Welcome to the tenth issue of the Friday Femorandum, our weekly roundup of reproductive rights news, sent to your inbox every Friday from the communications staff at NARAL Pro-Choice Washington.
Here’s what’s going on in the world of reproductive rights, women’s health, and politics this week.
Ending years of speculation, the New York Times reports Hillary will officially announce that she is seeking the Democratic Presidential nomination on Sunday. Let the sexist media coverage and right-wing conspiracy theories begin!
According to a new report from the Guttmacher Institute, in the first few months of 2015, there have been 332 provisions to restrict access to abortion introduced in state legislatures across the country, Media Matters reports. Many of the proposals have been condemned by medical experts, including 20-week abortion bans, bills that impose unreasonable restrictions (like hospital admitting privileges) on abortion providers, and the now-infamous bills in Arizona and Arkansas that will force doctors to lie to women and tell them abortion is “reversible.”
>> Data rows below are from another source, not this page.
(** The post-processing changes nothing it does not have to.  When the
    generation tier is reached and the text the backend answered with
    parses to an object, the record returned keeps that payload's array
    under [examples], [analogies] or [relatedTerms], its [fullTerm] when
    truthy and its [practicalUsage] when truthy, and every field of it
    that is not one of these five or [id]. *)
Theorem generated_record_keeps_payload (h : Host) (termId : jsstring)
    (w w1 w2 : Remote h) (tr1 : list Event) (text : jsstring)
    (c : objclass) (props : list (jsstring * value)) :
  storeTier h (normalizeId (toLowerCase h) termId) w = (w1, tr1, None) ->
  truthy (localDatabase_get (trim (toLowerCase h termId))) = false ->
  generateContent h w1 (prompt termId) = (w2, GenerateResolved (Some text)) ->
  text <> [] ->
  JSON_parse h text = Some (VObject c props) ->
  exists w3 tr data,
    getTermData h termId w = (w3, tr, Fulfilled data)
    /\ (forall k, In k [lit "examples"; lit "analogies"; lit "relatedTerms"] ->
          isArray (getProp (VObject c props) k) = true ->
          getProp data k = getProp (VObject c props) k)
    /\ (truthy (getProp (VObject c props) (lit "fullTerm")) = true ->
          getProp data (lit "fullTerm")
          = getProp (VObject c props) (lit "fullTerm"))
    /\ (truthy (getProp (VObject c props) (lit "practicalUsage")) = true ->
          getProp data (lit "practicalUsage")
          = getProp (VObject c props) (lit "practicalUsage"))
    /\ (forall k,
          forallb (fun n => negb (jsstring_eqb k n))
            [lit "id"; lit "examples"; lit "analogies"; lit "relatedTerms";
             lit "fullTerm"; lit "practicalUsage"] = true ->
          getProp data k = getProp (VObject c props) k).
Proof.
  intros S L G T P.
  destruct (applyDefaults_total (normalizeId (toLowerCase h) termId) c props)
    as [data A].
  destruct (writeBack h (normalizeId (toLowerCase h) termId) data w2)
    as [w3 tr3] eqn:W.
  exists w3, (tr1 ++ EvLocalRead (trim (toLowerCase h termId))
                  :: EvGenerate (prompt termId) :: tr3), data.
  split.
  - unfold getTermData. rewrite S, L. unfold generationTier. rewrite G.
    destruct text as [|c0 t]; [now destruct T|].
    rewrite P. cbn [bind]. now rewrite A, W.
  - exact (applyDefaults_keeps _ c props data A).
Qed.

Lemma generated_record_keeps_payload_witness :
  exists w3 tr data,
    getTermData fullPayloadHost (lit "Kubernetes") tt
    = (w3, tr, Fulfilled data)
    /\ (forall k, In k [lit "examples"; lit "analogies"; lit "relatedTerms"] ->
          isArray (getProp fullPayload k) = true ->
          getProp data k = getProp fullPayload k)
    /\ (truthy (getProp fullPayload (lit "fullTerm")) = true ->
          getProp data (lit "fullTerm") = getProp fullPayload (lit "fullTerm"))
    /\ (truthy (getProp fullPayload (lit "practicalUsage")) = true ->
          getProp data (lit "practicalUsage")
          = getProp fullPayload (lit "practicalUsage"))
    /\ (forall k,
          forallb (fun n => negb (jsstring_eqb k n))
            [lit "id"; lit "examples"; lit "analogies"; lit "relatedTerms";
             lit "fullTerm"; lit "practicalUsage"] = true ->
          getProp data k = getProp fullPayload k).
Proof.
  apply (generated_record_keeps_payload fullPayloadHost (lit "Kubernetes")
           tt tt tt [EvSelect (lit "kubernetes")] (lit "{...}") Plain).
  - reflexivity.
  - reflexivity.
  - reflexivity.
  - discriminate.
  - reflexivity.
Defined.

(** An answer of the backend that parses to something that is not an
    object ([null], a number, a string, a boolean) counts as a failed
    generation: it is logged, nothing is written to the store and the
    resolver fails with its error. *)
Theorem non_object_payload_rejected (h : Host) (termId : jsstring)
    (w w1 w2 : Remote h) (tr1 : list Event) (text : jsstring)
    (parsed : value) :
  storeTier h (normalizeId (toLowerCase h) termId) w = (w1, tr1, None) ->
  truthy (localDatabase_get (trim (toLowerCase h termId))) = false ->
  generateContent h w1 (prompt termId) = (w2, GenerateResolved (Some text)) ->
  text <> [] ->
  JSON_parse h text = Some parsed ->
  isObject parsed = false ->
  getTermData h termId w
  = (w2, tr1 ++ [EvLocalRead (trim (toLowerCase h termId));
                 EvGenerate (prompt termId);
                 EvConsole Error (lit "AI Generation failed:")],
     Rejected notFound).
Proof.
  intros S L G T P O. unfold getTermData. rewrite S, L.
  unfold generationTier. rewrite G.
  destruct text as [|c t]; [now destruct T|]. rewrite P. cbn [bind].
  assert (A : applyDefaults (normalizeId (toLowerCase h) termId) parsed = None)
    by (destruct parsed; try reflexivity; discriminate).
  now rewrite A.
Qed.

Lemma non_object_payload_rejected_witness :
  getTermData nullPayloadHost (lit "Kafka") tt
  = (tt, [] ++ [EvLocalRead (trim (toLowerCase nullPayloadHost (lit "Kafka")));
                EvGenerate (prompt (lit "Kafka"));
                EvConsole Error (lit "AI Generation failed:")],
     Rejected notFound).
Proof.
  apply (non_object_payload_rejected nullPayloadHost (lit "Kafka") tt tt tt []
           (lit "null") VNull).
  - reflexivity.
  - reflexivity.
  - reflexivity.
  - discriminate.
  - reflexivity.
  - reflexivity.
Defined.

(** ** The seeder *)

Lemma getTermData_resolver_events h termId w :
  forallb isResolverEvent (traceOf (getTermData h termId w)) = true.
Proof.
  unfold getTermData, traceOf.
  assert (S : forallb isResolverEvent
                (snd (fst (storeTier h (normalizeId (toLowerCase h) termId) w)))
              = true).
  { unfold storeTier. destruct (isSupabaseConfigured h); [|reflexivity].
    destruct (supabase_select h w _) as [w0 [|data err]]; [reflexivity|].
    destruct (truthy data && truthy (getProp data (lit "content")));
      reflexivity. }
  destruct (storeTier h _ w) as [[w1 tr1] r]. cbn [fst snd] in *.
  destruct r as [content|]; [exact S|].
  destruct (truthy (localDatabase_get _)); cbn [fst snd].
  - rewrite forallb_app, S. reflexivity.
  - assert (G : forallb isResolverEvent
                  (snd (fst (generationTier h termId
                               (normalizeId (toLowerCase h) termId) w1)))
                = true).
    { unfold generationTier.
      destruct (generateContent h w1 (prompt termId)) as [w2 [|[[|c t]|]]];
        try reflexivity.
      destruct (d <- JSON_parse h (c :: t);; applyDefaults _ d) as [data|];
        [|reflexivity].
      unfold writeBack. destruct (isSupabaseConfigured h); reflexivity. }
    destruct (generationTier h termId _ w1) as [[w2 tr2] out].
    cbn [fst snd] in *. rewrite forallb_app, S. cbn [forallb]. now rewrite G.
Qed.

Lemma resolver_events_quiet (tr : list Event) :
  forallb isResolverEvent tr = true ->
  progress tr = [] /\ sleeps tr = [] /\ resolved tr = [].
Proof.
  induction tr as [|e tr IH]; [repeat split|]. cbn [forallb].
  intros H. apply andb_true_iff in H as [He Ht].
  destruct (IH Ht) as (P & S & R).
  unfold progress, sleeps, resolved in *. cbn [flat_map].
  rewrite P, S, R. destruct e; try discriminate; repeat split.
Qed.

Lemma seedLoop_counts h terms w :
  List.length (progress (snd (seedLoop h terms w)))
  = (2 * List.length (nonBlank terms))%nat
  /\ sleeps (snd (seedLoop h terms w))
     = repeat 1500 (List.length (nonBlank terms)).
Proof.
  revert w. induction terms as [|t rest IH]; intros w; [split; reflexivity|].
  cbn [seedLoop nonBlank filter]. destruct (isBlank t); [apply IH|].
  pose proof (getTermData_resolver_events h t w) as Q.
  apply resolver_events_quiet in Q as (P & S & _). unfold traceOf in *.
  destruct (getTermData h t w) as [[w1 tr] out]. cbn [fst snd] in *.
  specialize (IH w1). destruct (seedLoop h rest w1) as [w2 tr2].
  cbn [snd negb List.length] in *. destruct IH as [IP IS].
  unfold progress, sleeps in *. cbn [flat_map app].
  rewrite !flat_map_app, P, S. cbn [flat_map app List.length repeat].
  rewrite IS. split; [|reflexivity]. unfold nonBlank in *. rewrite IP. lia.
Qed.

(** What a seeding run tells the callback and how often it pauses: two
    messages before the walk, two for every item that is not blank, one at
    the end, and one pause of 1500 ms after every such item.  The first
    message announces the length of the whole list, blank items included. *)
Theorem seeder_message_and_pause_count (h : Host)
    (customList : option (list jsstring)) (w : Remote h) :
  isSupabaseConfigured h = true ->
  let tr := snd (seedDatabase h customList w) in
  let attempted := List.length (nonBlank (listToProcess customList)) in
  List.length (progress tr) = (3 + 2 * attempted)%nat
  /\ sleeps tr = repeat 1500 attempted
  /\ hd_error (progress tr)
     = Some (starting (List.length (listToProcess customList)))
  /\ (attempted <= List.length (listToProcess customList))%nat.
Proof.
  intros C. cbv zeta. unfold seedDatabase. rewrite C. cbn [negb].
  pose proof (seedLoop_counts h (listToProcess customList) w) as [P S].
  destruct (seedLoop h (listToProcess customList) w) as [w1 tr].
  cbn [snd] in *. unfold progress, sleeps in *. cbn [flat_map app].
  rewrite !flat_map_app. cbn [flat_map app List.length].
  rewrite length_app, P, S. cbn [List.length].
  split; [lia|]. split; [now rewrite app_nil_r|]. split; [reflexivity|].
  unfold nonBlank. apply filter_length_le.
Qed.

Lemma seeder_message_and_pause_count_witness :
  let tr := snd (seedDatabase flakyHost (Some [lit "A"; lit " "; lit "B"]) tt) in
  let attempted :=
    List.length (nonBlank (listToProcess (Some [lit "A"; lit " "; lit "B"]))) in
  List.length (progress tr) = (3 + 2 * attempted)%nat
  /\ sleeps tr = repeat 1500 attempted
  /\ hd_error (progress tr)
     = Some (starting (List.length
                         (listToProcess (Some [lit "A"; lit " "; lit "B"]))))
  /\ (attempted
      <= List.length (listToProcess (Some [lit "A"; lit " "; lit "B"])))%nat.
Proof.
  apply (seeder_message_and_pause_count flakyHost
           (Some [lit "A"; lit " "; lit "B"]) tt).
  reflexivity.
Defined.

Lemma seedLoop_blank h terms w :
  forallb isBlank terms = true -> seedLoop h terms w = (w, []).
Proof.
  induction terms as [|t rest IH]; [reflexivity|]. cbn [forallb seedLoop].
  intros H. apply andb_true_iff in H as [Ht Hr]. rewrite Ht. now apply IH.
Qed.

(** A list that has items but only blank ones is announced with its full
    length, nothing is resolved, the remote services are left alone, and
    completion is reported; the seeder does not fall back to its default
    list. *)
Theorem seeder_all_blank (h : Host) (t : jsstring) (l : list jsstring)
    (w : Remote h) :
  isSupabaseConfigured h = true ->
  forallb isBlank (t :: l) = true ->
  seedDatabase h (Some (t :: l)) w
  = (w, [EvProgress (starting (List.length (t :: l)));
         EvProgress (lit "Atenção: Isso consome tokens da sua API Key.");
         EvProgress finished]).
Proof.
  intros C B. unfold seedDatabase. rewrite C. cbn [negb listToProcess].
  now rewrite (seedLoop_blank h (t :: l) w B).
Qed.

Lemma seeder_all_blank_witness :
  seedDatabase generatingHost (Some [lit " "; lit ""]) tt
  = (tt, [EvProgress (starting (List.length [lit " "; lit ""]));
          EvProgress (lit "Atenção: Isso consome tokens da sua API Key.");
          EvProgress finished]).
Proof.
  apply (seeder_all_blank generatingHost (lit " ") [lit ""] tt); reflexivity.
Defined.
Abortion foes are exploiting the tragic murder of a pregnant Colorado woman to argue for laws allowing a fetus to be considered a crime victim, a step toward fetal “personhood” that could undermine women’s right to choose. RH Reality Check has the story.
As Kansas and Oklahoma move to ban the safest form of second-trimester abortions, ThinkProgress reports that other states are following suit, testing the bounds of Roe by finding entirely new ways to restrict women’s access to reproductive health care.
Vox Media released a nationwide survey that concluded that for most Americans, abortion isn’t black or white: People don’t necessarily identify as “pro-choice” or “pro-life,” but somewhere in between, and most believe it should be affordable, informed by medically accurate information, and without added burdens. “In other words,” Feministing’s Maya Dusenbery notes, “the vast majority of Americans think the experience of getting an abortion should be pretty much the exact opposite of the way the anti-choice movement has been working hard to make it.
The good news: Teen pregnancies have hit an all-time low, falling from 61.8 births per 1,000 teenagers in 1991 to 26.5 per 1,000 teens in 2013. The bad news: That’s still on of the highest teen birth rates in the developed world (seven times higher than Switzerland), and most teens still aren’t using the most effective types of birth control, like IUDs and implants. Smithsonian Magazine has the scoop.
As Mad Men winds down its final season (sob), Jezebel muses on the complicated feminism of Joan Holloway.
Finally, in case you missed it, Cosmopolitan—which joins Marie Claire in the ranks of supposedly fluffy women’s fashion mags now paying attention to women’s rights—posted a major investigative piece about so-called crisis pregnancy centers, which purport to help women with unplanned pregnancies but actually just push them to have babies by lying about the consequences of abortion. Takeaway sentence: “Multiple women told me it was their job to protect women from abortion as “an adult tells a child not to touch a hot stove.”